Examinations of Honokiol in mouse models demonstrated that it protects liver damage caused by S. aureus by inhibiting NLRP3 inflammasome activation and the expression of proinflammatory cytokines. Experimentally, we confirmed that Hla is a potential target for Honokiol binding with a modest affinity without impairing its oligomerization. Based on molecular docking analyses in silico, we make a theoretical discovery that Honokiol is located outside of the triangular region of monomeric Hla. The binding mode theoretically leads to the functional disruption of the assembled membrane channel by restricting the function of the residues related to membrane channel formation. Our results reveal a new mechanism for developing therapeutic agents against S. aureus infections.
Results
Honokiol inhibits the production and the hemolytic activity of staphylococcal Hla
Our experiments first demonstrated that Honokiol inhibits the growth of S. aureus strains in vitro and in vivo (Figure S1(b and c)). Additionally, the subinhibitory concentrations of Honokiol led to a dose-dependent decrease of Hla secretion from S. aureus 8325-4 ((a)). Experimentally, the culture in the presence of 2 μg/mL Honokiol led to a recognizable reduction in Hla secretion. During the culture with 4 μg/mL Honokiol, few immunoreactive proteins were detected visibly. In summary, Honokiol directly inhibits Hla production by S. aureus 8325-4.
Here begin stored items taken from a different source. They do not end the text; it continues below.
(** ** What the library reads *)

Definition get_attributes_for_oid (o : oid) (name : list (oid * string)) : list string :=
  snd <$> filter (λ p, p.1 = o) name.
Definition first_attribute (o : oid) (name : list (oid * string)) : option string :=
  head (get_attributes_for_oid o name).

Definition is_dns (n : general_name) : bool := match n with DNSName _ => true | _ => false end.
Definition is_ip (n : general_name) : bool := match n with IPAddress _ => true | _ => false end.
Definition is_oid (n : general_name) : bool := match n with RegisteredID _ => true | _ => false end.
Definition is_email (n : general_name) : bool := match n with RFC822Name _ => true | _ => false end.

Definition alternative_names (exts : list extension) : option (list general_name) :=
  head (omap (λ e, match value e with SubjectAlternativeName l => Some l | _ => None end) exts).
Definition dns_names (l : list general_name) : gset string :=
  list_to_set (omap (λ n, match n with DNSName s => Some s | _ => None end) l).
Definition ip_names (l : list general_name) : gset string :=
  list_to_set (omap (λ n, match n with IPAddress s => Some s | _ => None end) l).
Definition oid_names (l : list general_name) : gset string :=
  list_to_set (omap (λ n, match n with RegisteredID s => Some s | _ => None end) l).

Definition TLSCertificatesError : string → exn := PyException.

Module PrivateKey.
Section private_key.
Context `{Cryptography}.

(** A key is its text, without white space at its ends. *)
Definition from_string (private_key : string) : string := str_strip private_key.

(** [key_size] is the number of bits of the modulus. *)
Definition is_valid (raw : string) : bool :=
  match load_pem_private_key raw with
  | Some (RSAPublicKey n _) => negb (Z.log2 n + 1 <? 2048)
  | _ => false
  end.
End private_key.
End PrivateKey.

Module Certificate.
Section certificate.
Context `{Cryptography}.

Record certificate := mkCertificate {
  raw : string; common_name : string; expiry_time : Z; validity_start_time : Z; is_ca : bool;
  sans_dns : gset string; sans_ip : gset string; sans_oid : gset string;
  email_address : option string; organization : option string; organizational_unit : option string;
  country_name : option string; state_or_province_name : option string; locality_name : option string }.

Definition basic_constraints_ca (exts : list extension) : bool :=
  default false (head (omap (λ e, match value e with BasicConstraints ca => Some ca | _ => None end) exts)).

Definition from_string (text : string) : result certificate :=
  match load_pem_x509_certificate text with
  | None => Err (TLSCertificatesError "Could not load certificate")
  | Some c =>
      match first_attribute COMMON_NAME (subject c) with
      | None => Err (IndexError "list index out of range")
      | Some cn =>
          let names := default [] (alternative_names (extensions c)) in
          Ok (mkCertificate (str_strip text) cn (not_valid_after c) (not_valid_before c)
                (basic_constraints_ca (extensions c))
                (dns_names names) (ip_names names) (set_map str_ObjectIdentifier (oid_names names))
                (first_attribute EMAIL_ADDRESS (subject c)) (first_attribute ORGANIZATION_NAME (subject c))
                (first_attribute ORGANIZATIONAL_UNIT_NAME (subject c))
                (first_attribute COUNTRY_NAME (subject c))
                (first_attribute STATE_OR_PROVINCE_NAME (subject c))
                (first_attribute LOCALITY_NAME (subject c)))
      end
  end.

Definition matches_private_key (c : certificate) (private_key : string) : bool :=
  match load_pem_x509_certificate (raw c), load_pem_private_key private_key with
  | Some o, Some k =>
      match cert_public_key o, k with
      | RSAPublicKey n e, RSAPublicKey n' e' => (n =? n') && (e =? e')
      | _, _ => false
      end
  | _, _ => false
  end.
End certificate.
End Certificate.

Module CertificateSigningRequest.
Section request.
Context `{Cryptography}.

Record request := mkRequest {
  raw : string; common_name : string;
  sans_dns : option (gset string); sans_ip : option (gset string); sans_oid : option (gset string);
  email_address : option string; organization : option string; organizational_unit : option string;
  country_name : option string; state_or_province_name : option string; locality_name : option string;
  has_unique_identifier : bool }.

(** [==] on requests. *)
Definition eqb (c other : request) : bool := (str_strip (raw c) =? str_strip (raw other))%string.

Definition from_string (csr : string) : result request :=
  match load_pem_x509_csr csr with
  | None => Err (TLSCertificatesError "Could not load CSR")
  | Some o =>
      match first_attribute COMMON_NAME (csr_subject o) with
      | None => Err (IndexError "list index out of range")
      | Some cn =>
          let names := default [] (alternative_names (csr_extensions o)) in
          Ok (mkRequest (str_strip csr) cn (Some (dns_names names)) (Some (ip_names names))
                (Some (oid_names names))
                (first_attribute EMAIL_ADDRESS (csr_subject o))
                (first_attribute ORGANIZATION_NAME (csr_subject o))
                (first_attribute ORGANIZATIONAL_UNIT_NAME (csr_subject o))
                (first_attribute COUNTRY_NAME (csr_subject o))
                (first_attribute STATE_OR_PROVINCE_NAME (csr_subject o))
                (first_attribute LOCALITY_NAME (csr_subject o))
                (bool_decide (get_attributes_for_oid X500_UNIQUE_IDENTIFIER (csr_subject o) ≠ [])))
      end
  end.

(** Only the modulus is compared. *)
Definition matches_private_key (c : request) (key : string) : bool :=
  match load_pem_x509_csr (raw c), load_pem_private_key key with
  | Some o, Some (RSAPublicKey n _) =>
      match csr_public_key o with RSAPublicKey n' _ => n' =? n | OtherPublicKey _ => false end
  | _, _ => false
  end.

Definition matches_certificate (c : request) (certificate : Certificate.certificate) : result bool :=
  match load_pem_x509_csr (raw c), load_pem_x509_certificate (Certificate.raw certificate) with
  | Some o, Some o' => Ok (bool_decide (csr_public_key o = cert_public_key o'))
  | _, _ => Err (ValueError "Unable to load PEM file")
  end.

Definition get_sha256_hex (c : request) : string := sha256_hex (raw c).
End request.
End CertificateSigningRequest.

(** ** Generating *)

Record CertificateRequestAttributes := mkAttributes {
  common_name : string;
  sans_dns : option (gset string); sans_ip : option (gset string); sans_oid : option (gset string);
  email_address : option string; organization : option string; organizational_unit : option string;
  country_name : option string; state_or_province_name : option string; locality_name : option string;
  is_ca : bool; add_unique_id_to_subject_name : bool }.
#[export] Instance attributes_eq_dec : EqDecision CertificateRequestAttributes.
Proof. solve_decision. Defined.

(** The defaults of the fields. *)
Definition attributes (common_name : string) : CertificateRequestAttributes :=
  mkAttributes common_name (Some ∅) (Some ∅) (Some ∅) None None None None None None false true.

Definition is_valid (a : CertificateRequestAttributes) : bool := truthy (common_name a).

Definition from_csr (c : CertificateSigningRequest.request) (is_ca : bool) : CertificateRequestAttributes :=
  mkAttributes (CertificateSigningRequest.common_name c)
    (CertificateSigningRequest.sans_dns c) (CertificateSigningRequest.sans_ip c)
    (CertificateSigningRequest.sans_oid c) (CertificateSigningRequest.email_address c)
    (CertificateSigningRequest.organization c) (CertificateSigningRequest.organizational_unit c)
    (CertificateSigningRequest.country_name c) (CertificateSigningRequest.state_or_province_name c)
    (CertificateSigningRequest.locality_name c) is_ca (CertificateSigningRequest.has_unique_identifier c).

Section generate.
Context `{Cryptography}.
Implicit Types a : CertificateRequestAttributes.

(** [if v: l.append(NameAttribute(o, v))] *)
Definition optional_attribute (o : oid) (v : option string) : list (oid * string) :=
  match v with Some s => if truthy s then [(o, s)] else [] | None => [] end.

Definition check_names (l : list (oid * string)) : result () :=
  guard_or (forallb (λ p, name_attribute p.1 p.2) l) (ValueError "invalid name attribute").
Figure 1. Honokiol inhibits the production and hemolytic activity of staphylococcal Hla. (a) WB analysis of Hla production. Culture supernatants of S. aureus 8325-4 grown in the absence or presence of subinhibitory concentrations of Honokiol were detected with a specific antibody against Hla. (b,c) Hemolysis assays were performed with rabbit red blood cells in PBS. The addition of Honokiol reduced the hemolysis, as indicated by the colour attenuation (b), and the OD absorbance at 543 nm decreased (c). Bars show the mean values of the experiments (n = 3). **Indicates P < 0.01 when compared with the control group.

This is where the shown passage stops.